The Cass County History of 1882 says: "The Pioneers who penetrated Southwestern Michigan found a land as fertile and as fair to look upon as the heart could wish. In the spring, the woods were odorous with the spicy exhalations of bursting buds and the prairies were jeweled with strange and brilliant flowers. The stars that in earths ferment do shine while the luxuriant growth of tall waving grass gave evidence of the strength of the virgin soil which it clothes."
In 1836, Josepheus Gard purchased from the government much of the land presently comprising the Village limits. The Village was formed in 1879, but its name was decided for it, June 16, 1843. The Village took its name from the name already given to the township when it was organized at the home of Daniel G. Rouse in 1843. The name "Marcellus" was suggested by Judge Littlejohn of Allegan, our Representative in the legislature. The name "Cambria" was first chosen, but there was another township of that name.
There is an old theater in Rome among the ruins of antiquity named the "Marcellus Theater." Claudius Marcellus was the husband of Octavia, sister of the Roman Emperor Augustus. Marcellus was a consul. Their son Marcus Marcellus might have followed Augustus as Emperor except for his early death. When Octavia died, Augustus built a temple in her honor.

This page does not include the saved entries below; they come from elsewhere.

(** * SAJ R5 MQTT integration: register decoder, poll coordinators, setup,
      number entity and transport bridge.

    A shallow embedding of the Python sources under
    [custom_components/saj_r5_mqtt] together with the part of the Python
    runtime they rely on (exceptions, [int], [float], [str], [round],
    [format], [struct.unpack_from], [datetime]) and the part of Home
    Assistant's [DataUpdateCoordinator] that decides what a refresh does
    with the value or exception of [_async_update_data]. *)

From Stdlib Require Import ZArith List Bool Ascii String Lia.
From Stdlib Require Import Floats.SpecFloat.
From stdpp Require Import base option list strings gmap.

Import ListNotations.
Local Open Scope string_scope.
Local Open Scope Z_scope.

(* ===================================================================== *)
(** * The Python runtime, as far as the sources use it *)
(* ===================================================================== *)

Module Py.

(** Exceptions.  All of them are subclasses of [Exception]; the base
    exceptions that [except Exception] does not catch (KeyboardInterrupt,
    SystemExit, CancelledError) are raised by none of the modelled code. *)
Inductive exn : Type :=
  | TypeError
  | ValueError
  | StructError          (* struct.error *)
  | OverflowError
  | IndexError
  | KeyError
  | ImportError
  | TimeoutError
  | NotImplementedError
  | HomeAssistantError
  | ConfigEntryNotReady
  | OtherError (name : string).
(** X10.  An index outside [-n, n), [n] being the number of rows the
    instance holds, makes [__getitem__] raise [IndexError] in each of the
    five classes.  [STDataset] and [Seq2seqDataset] hold all the rows when
    training and at most 10000 otherwise; [ESOLDataset], [TSMDataset] and
    [MSMDataset] always hold all of them. *)
Theorem getitem_out_of_range (item : Z) (g : RandomState) :
  (∀ (df : list (string * string)%type) vocab seq_len transform (is_train : bool),
     let n := if is_train then py_len df else Z.min (py_len df) 10000 in
     item < - n ∨ n ≤ item →
     STDataset.__getitem__ (STDataset.__init__ df vocab seq_len transform is_train) item g
     = Raise IndexError)
  ∧ (∀ (df : list string) vocab seq_len transform (is_train : bool),
       let n := if is_train then py_len df else Z.min (py_len df) 10000 in
       item < - n ∨ n ≤ item →
       Seq2seqDataset.__getitem__
         (Seq2seqDataset.__init__ df vocab seq_len transform is_train) item g
       = Raise IndexError)
  ∧ (∀ (df : list (string * float)%type) vocab seq_len transform,
       item < - py_len df ∨ py_len df ≤ item →
       ESOLDataset.__getitem__ (ESOLDataset.__init__ df vocab seq_len transform) item g
       = Raise IndexError)
  ∧ (∀ (df : list (string * string)%type) vocab seq_len transform is_train,
       item < - py_len df ∨ py_len df ≤ item →
       TSMDataset.__getitem__ (TSMDataset.__init__ df vocab seq_len transform is_train) item g
       = Raise IndexError)
  ∧ (∀ (df : list string) vocab seq_len transform is_train rate,
       item < - py_len df ∨ py_len df ≤ item →
       MSMDataset.__getitem__
         (MSMDataset.__init__ df vocab seq_len transform is_train rate) item g
       = Raise IndexError).
Proof.
  split_and!.
  - intros * Hi. unfold STDataset.__getitem__.
    rewrite bind_run, STDataset_fields_init, lift_ok_run.
    unfold STDataset.getitem, STDataset.resolve. rewrite !bind_run.
    cbn [STDataset.firsts]. rewrite np_getitem_out_of_range; [done|].
    rewrite py_len_eval_cap by (unfold py_len; by rewrite length_fmap). done.
  - intros * Hi. unfold Seq2seqDataset.__getitem__.
    rewrite bind_run, Seq2seqDataset_fields_init, lift_ok_run.
    unfold Seq2seqDataset.getitem. rewrite !bind_run.
    cbn [Seq2seqDataset.smiles]. rewrite np_getitem_out_of_range; [done|].
    by rewrite py_len_eval_cap.
  - intros * Hi. unfold ESOLDataset.__getitem__.
    rewrite bind_run, ESOLDataset_fields_init, lift_ok_run.
    unfold ESOLDataset.getitem, ESOLDataset.resolve. rewrite !bind_run.
    cbn [ESOLDataset.smiles]. rewrite np_getitem_out_of_range; [done|].
    unfold py_len in *. by rewrite length_fmap.
  - intros * Hi. unfold TSMDataset.__getitem__.
    rewrite bind_run, TSMDataset_fields_init, lift_ok_run.
    unfold TSMDataset.getitem, TSMDataset.resolve. rewrite !bind_run.
    cbn [TSMDataset.firsts]. rewrite np_getitem_out_of_range; [done|].
    unfold py_len in *. by rewrite length_fmap.
  - intros * Hi. unfold MSMDataset.__getitem__.
    rewrite bind_run, MSMDataset_fields_init, lift_ok_run.
    unfold MSMDataset.getitem, MSMDataset.resolve. rewrite !bind_run.
    cbn [MSMDataset.firsts]. by rewrite np_getitem_out_of_range.
Qed.

Lemma getitem_out_of_range_witness :
  TSMDataset.__getitem__
    (TSMDataset.__init__ [("C", "O")] example_vocab 8 char_tokens true) 1 (replay [])
  = Raise IndexError.
Proof.
  apply (proj1 (proj2 (proj2 (proj2 (getitem_out_of_range 1 (replay [])))))
           [("C", "O")] example_vocab 8 char_tokens true).
  right. unfold py_len. simpl. lia.
Defined.

(** X11.  The length queries: [Seq2seqDataset.__len__] returns the number
    of rows when training and at most 10000 otherwise; [ESOLDataset],
    [TSMDataset] and [MSMDataset] return the number of rows of the corpus,
    in evaluation mode too. *)
Theorem len_returns_row_count :
  (∀ df vocab seq_len transform (is_train : bool),
     Seq2seqDataset.__len__ (Seq2seqDataset.__init__ df vocab seq_len transform is_train)
     = Ok (if is_train then py_len df else Z.min (py_len df) 10000))
  ∧ (∀ df vocab seq_len transform,
       ESOLDataset.__len__ (ESOLDataset.__init__ df vocab seq_len transform)
       = Ok (py_len df))
  ∧ (∀ df vocab seq_len transform is_train,
       TSMDataset.__len__ (TSMDataset.__init__ df vocab seq_len transform is_train)
       = Ok (py_len df))
  ∧ (∀ df vocab seq_len transform is_train rate,
       MSMDataset.__len__ (MSMDataset.__init__ df vocab seq_len transform is_train rate)
       = Ok (py_len df)).
Proof.
  split_and!; [|reflexivity..].
  intros. rewrite Seq2seqDataset_len_returns. by rewrite py_len_eval_cap.
Qed.

(** ** The arrays of [Seq2seqDataset] and of [ESOLDataset] *)

Lemma PyInt_fmap_inj (l k : list Z) : PyInt <$> l = PyInt <$> k → l = k.
Proof.
  intros H. apply (f_equal torch_tensor) in H. rewrite !torch_tensor_ints in H.
  by injection H.
Qed.

Lemma np_getitem_elem_of {A} (a : list A) (i : Z) (x : A) :
  np_getitem a i = Ok x → x ∈ a.
Proof.
  unfold np_getitem.
  destruct ((if i <? 0 then i + py_len a else i) <? 0); [discriminate|].
  destruct (a !! _) as [y|] eqn:E; [|discriminate].
  intros H; injection H as <-. by eapply list_elem_of_lookup_2.
Qed.

Lemma eval_cap_subseteq {A} (is_train : bool) (n : Z) (l : list A) :
  eval_cap is_train n l ⊆ l.
Proof.
  unfold eval_cap. destruct (negb is_train && (10000 <? n)); [|done].
  unfold py_slice_to. cbn. apply subseteq_take.
Qed.

Lemma np_getitem_fmap {A B} (f : A → B) (a : list A) (i : Z) (x : A) :
  np_getitem a i = Ok x → np_getitem (f <$> a) i = Ok (f x).
Proof.
  unfold np_getitem. rewrite py_len_fmap.
  destruct ((if i <? 0 then i + py_len a else i) <? 0); [discriminate|].
  rewrite list_lookup_fmap. destruct (a !! _) as [y|]; [|discriminate].
  intros H; injection H as <-. done.
Qed.
(** X29. [get_items] of [main.py] changes no item.  Its page is never
    empty and never longer than [limit], and its items are items of the
    list in the order of the list; with a search that is not empty, the
    lowered search term occurs in the lowered name of every item of the
    page, or in its lowered description when it has one.  The 404 is
    raised exactly when the page would be empty. *)
Theorem main_get_items_page
    (commons : Commons.t) (logger : Main.Logger) (st : Main.state) :
  let items := Main.fake_items_db st in
  Main.fake_items_db (Main.get_items commons logger st).2 = items /\
  match (Main.get_items commons logger st).1 with
  | Ret page =>
      page <> [] /\
      (length page <= Commons.limit commons)%nat /\
      page `sublist_of` items /\
      match Commons.search commons with
      | None | Some "" =>
          page = take (Commons.limit commons)
                      (drop (Commons.skip commons) items)
      | Some search =>
          Forall
            (fun item =>
               (exists pre post,
                  str_lower (Main.ItemResponse.name item)
                  = pre +:+ str_lower search +:+ post) \/
               (exists d pre post,
                  Main.ItemResponse.description item = Some d /\
                  str_lower d = pre +:+ str_lower search +:+ post))
            page
      end
  | Raise e =>
      e = HTTPException 404 "No se encontraron items" [] /\
      (Commons.search commons = None \/ Commons.search commons = Some "" ->
       (length items <= Commons.skip commons)%nat \/
       Commons.limit commons = 0%nat)
  end.
Proof.
  simpl. unfold Main.get_items. simpl.
  set (items := Main.fake_items_db st).
  set (m := match Commons.search commons with
            | Some search =>
                if negb (String.eqb search "")
                then List.filter (Main.item_matches (str_lower search)) items
                else items
            | None => items
            end).
  assert (m `sublist_of` items) as Hm.
  { unfold m. destruct (Commons.search commons) as [search|]; [|done].
    destruct (negb _); [apply filter_sublist|done]. }
  destruct (take (Commons.limit commons) (drop (Commons.skip commons) m))
    as [|x page] eqn:Hpage; simpl.
  - split; [done|]. split; [done|]. intros Hs.
    assert (m = items) as Hmi.
    { unfold m. by destruct Hs as [-> | ->]. }
    rewrite Hmi in Hpage.
    apply take_nil_inv in Hpage as [Hl|Hd]; [by right|left].
    by apply drop_nil_inv.
  - split; [done|].
    assert (x :: page `sublist_of` m) as Hsub.
    { rewrite <- Hpage. etrans; [apply sublist_take|apply sublist_drop]. }
    split_and!.
    + done.
    + pose proof (f_equal length Hpage) as Hlen.
      rewrite length_take in Hlen. simpl in Hlen. lia.
    + by etrans.
    + subst m. destruct (Commons.search commons) as [[|a search]|];
        simpl in *; [done| |done].
      apply Forall_forall. intros y Hy.
      apply (sublist_subseteq _ _ Hsub) in Hy.
      apply list_elem_of_In, List.filter_In in Hy as [_ Hy].
      unfold Main.item_matches in Hy.
      apply orb_true_iff in Hy as [Hn|Hd].
      * left. by apply str_contains_spec.
      * right. destruct (Main.ItemResponse.description y) as [d|]; [|done].
        apply andb_true_iff in Hd as [_ Hd].
        exists d. apply str_contains_spec in Hd as (pre & post & Hd).
        by exists pre, post.
Qed.

(** The entry that [logger(method, path)] appends. *)
Definition log_entry_of (logger : Main.Logger) (method path : string)
    : Main.RequestLog.t :=
  {| Main.RequestLog.timestamp := Main.log_timestamp logger;
     Main.RequestLog.method := method;
     Main.RequestLog.path := path;
     Main.RequestLog.duration_ms := Main.log_duration_ms logger |}.

(** X30. Every call of [health_check], [get_items], [get_item],
    [create_item], [update_item] and [delete_item] appends one entry to
    [request_logs], with its method and its path, whether it returns or
    raises, and none of them changes [fake_users_db]. *)
Theorem main_endpoints_log_once
    (db : Main.DbConnection.t) (commons : Commons.t) (item_id : Z)
    (validated_item : Main.Item.t) (current_user : Main.CurrentUser.t)
    (logger : Main.Logger) (now : Z) (st : Main.state) :
  let logged st' method path :=
    Main.request_logs st'
    = (Main.request_logs st ++ [log_entry_of logger method path])%list /\
    Main.fake_users_db st' = Main.fake_users_db st in
  logged (Main.health_check db logger now st).2 "GET" "/health" /\
  logged (Main.get_items commons logger st).2 "GET" "/items/" /\
  logged (Main.get_item item_id logger st).2
         "GET" ("/items/" +:+ pretty item_id) /\
  logged (Main.create_item validated_item current_user logger now st).2
         "POST" "/items/" /\
  logged (Main.update_item item_id validated_item current_user logger st).2
         "PUT" ("/items/" +:+ pretty item_id) /\
  logged (Main.delete_item item_id current_user logger st).2
         "DELETE" ("/items/" +:+ pretty item_id).
Proof.
  simpl. split_and!; try done.
  - unfold Main.get_items. simpl. by destruct (take _ _).
  - unfold Main.get_items. simpl. by destruct (take _ _).
  - unfold Main.get_item. simpl.
    destruct (item_id <=? 0); [done|]. by destruct (List.find _ _).
  - unfold Main.get_item. simpl.
    destruct (item_id <=? 0); [done|]. by destruct (List.find _ _).
  - unfold Main.create_item. simpl. by destruct (List.find _ _).
  - unfold Main.create_item. simpl. by destruct (List.find _ _).
  - unfold Main.update_item. simpl.
    destruct (item_id <=? 0); [done|]. by destruct (list_find _ _) as [[]|].
  - unfold Main.update_item. simpl.
    destruct (item_id <=? 0); [done|]. by destruct (list_find _ _) as [[]|].
  - unfold Main.delete_item. simpl.
    destruct (item_id <=? 0); [done|]. by destruct (list_find _ _) as [[]|].
  - unfold Main.delete_item. simpl.
    destruct (item_id <=? 0); [done|]. by destruct (list_find _ _) as [[]|].
Qed.

End MainListing.

(** ** Sample data for the item services *)

From Stdlib Require QArith.

Module ItemSamples.

(** Rational numbers stand for the floats of the samples. *)
Definition rational_float : PyFloat := {|
  float := QArith_base.Q;
  float_of_int := QArith_base.inject_Z;
  float_bool := fun x => negb (QArith_base.Qeq_bool x (QArith_base.inject_Z 0));
  float_add := QArith_base.Qplus;
  float_mul := QArith_base.Qmult;
  float_div := QArith_base.Qdiv;
  float_le := QArith_base.Qle_bool;
  float_lt := fun x y => negb (QArith_base.Qle_bool y x)
|}.

(** [lower()] on the letters A to Z. *)
Definition ascii_lower (c : ascii) : ascii :=
  let n := N_of_ascii c in
  if ((65 <=? n) && (n <=? 90))%N then ascii_of_N (n + 32) else c.

Fixpoint lower (s : string) : string :=
  match s with
  | EmptyString => EmptyString
  | String c s => String (ascii_lower c) (lower s)
  end.

Definition ascii_str : PyStr := {| str_lower := lower |}.

#[local] Existing Instance rational_float.
#[local] Existing Instance ascii_str.

Definition q (n : Z) : float := QArith_base.inject_Z n.

Definition tea : ItemCreate.t := {|
  ItemCreate.name := "Tea";
  ItemCreate.description := None;
  ItemCreate.price := q 3;
  ItemCreate.tax := Some (q 10)
|}.

Definition milk : ItemCreate.t := {|
  ItemCreate.name := "Milk";
  ItemCreate.description := None;
  ItemCreate.price := q 2;
  ItemCreate.tax := None
|}.

Definition row (id : Z) (name : string) (owner_id : Z) : ItemModel.t := {|
  ItemModel.id := id;
  ItemModel.name := name;
  ItemModel.description := None;
  ItemModel.price := q 3;
  ItemModel.tax := None;
  ItemModel.created_at := Some 0;
  ItemModel.updated_at := None;
  ItemModel.owner_id := owner_id
|}.

(** A table in which the users 1 and 2 each own an item "Tea". *)
Definition pantry : list ItemModel.t := [row 1 "Tea" 1; row 2 "Tea" 2].

Definition listed (id : Z) (name : string)
    : Main.ItemResponse.t := {|
  Main.ItemResponse.id := id;
  Main.ItemResponse.name := name;
  Main.ItemResponse.description := None;
  Main.ItemResponse.price := q 3;
  Main.ItemResponse.tax := None;
  Main.ItemResponse.total_price := q 3;
  Main.ItemResponse.created_at := 0
|}.

(** A list of three items with the ids 1, 2, 3. *)
Definition st3 : Main.state := {|
  Main.fake_items_db := [listed 1 "Tea"; listed 2 "Milk"; listed 3 "Rice"];
  Main.fake_users_db := [];
  Main.request_logs := []
|}.

Definition salt_request : Main.Item.t := {|
  Main.Item.name := "Salt";
  Main.Item.description := None;
  Main.Item.price := q 1;
  Main.Item.tax := None
|}.

Definition admin : Main.CurrentUser.t := {|
  Main.CurrentUser.id := 1;
  Main.CurrentUser.name := "Admin";
  Main.CurrentUser.email := "admin@example.com";
  Main.CurrentUser.role := "admin"
|}.

Definition logger0 : Main.Logger := {|
  Main.log_timestamp := 0;
  Main.log_duration_ms := q 0
|}.

End ItemSamples.

(** ** The further properties on the sample data *)

Section FurtherWitnesses.
#[local] Existing Instance Reference.jose.
#[local] Existing Instance Reference.passlib.

Lemma verify_token_sound_witness :
  (<["exp" := JInt 1801]> Demo.claims : gmap string jval) !! "aud" = None.
Proof.
  refine (proj2 (proj2 (proj2 (proj2 (proj2
    (verify_token_sound Demo.alice_token 1600000
       (<["exp" := JInt 1801]> Demo.claims) _)))))).
  vm_compute. reflexivity.
Defined.

Lemma token_without_exp_never_expires_witness :
  verify_token Samples.token_without_exp (timedelta_minutes 1000000)
  = Ret (Some Demo.claims).
Proof.
  apply (token_without_exp_never_expires Samples.token_without_exp 0
           Demo.claims).
  - vm_compute. reflexivity.
  - vm_compute. reflexivity.
  - vm_compute. reflexivity.
Defined.



Lemma get_current_user_sound_witness : Demo.alice ∈ Demo.db.
Proof.
  refine (proj1 (get_current_user_sound Demo.alice_token Demo.db 1600000
                   Demo.alice _)).
  vm_compute. reflexivity.
Defined.

Lemma register_user_duplicate_email_witness :
  register_user Demo.db
    {| UserCreate.name := "Alicia"; UserCreate.email := "a@x.com";
       UserCreate.age := 31; UserCreate.is_active := true;
       UserCreate.password := "secret3" |} "salt-3" 2 0
  = (Raise (HTTPException 409 "Usuario ya existe" []), Demo.db).
Proof.
  apply (register_user_duplicate_email Demo.db _ "salt-3" 2 0 Demo.alice).
  - apply list_elem_of_singleton. reflexivity.
  - reflexivity.
Defined.

Lemma register_user_creates_account_witness :
  exists db_user,
    register_user Demo.db Samples.bob_request "salt-2" 2 0
    = (Ret db_user, (Demo.db ++ [db_user])%list) /\
    UserModel.is_active db_user = true.
Proof.
  destruct (register_user_creates_account Demo.db Samples.bob_request
              "salt-2" 2 0)
    as (db_user & Hr & _ & _ & _ & _ & Hact & _).
  - intros u Hu. apply list_elem_of_singleton in Hu. subst u.
    vm_compute. discriminate.
  - vm_compute. reflexivity.
  - by exists db_user.
Defined.

Lemma register_user_keeps_unique_emails_witness :
  NoDup (UserModel.email <$>
           (register_user Demo.db Samples.bob_request "salt-2" 2 0).2).
Proof.
  refine (proj1 (register_user_keeps_unique_emails Demo.db
                   Samples.bob_request "salt-2" 2 0 _)).
  apply NoDup_singleton.
Defined.

Lemma register_then_authenticate_witness :
  authenticate_user Samples.db2 "b@x.com" "secret2" = Ret (Some Samples.bob).
Proof.
  apply (register_then_authenticate Demo.db Samples.bob_request "salt-2" 2 0
           Samples.bob Samples.db2).
  vm_compute. reflexivity.
Defined.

In 1868 there were four farm houses in what is now Marcellus and the Main Street running west wound south around a little lake. In this year George W. Jones purchased 211 acres of land which in now Marcellus for $13,000.00. This was at the time considered an extravagant price. Impressed with the belief that it was an ideal site for a settlement due to its geographic location and the possibility that a railroad would be built through the area, he began to plat a village and this was completed and recorded in April, 1870. The village was incorporated in 1879.
Leander Bridges, George Roach and David Snyder owned land adjacent to that purchased by Jones and they joined him in platting the village. Located in the geographical center of the township, the new town's growth was phenomenal. With the coming of the railroad in 1871, the future of Marcellus seemed assured.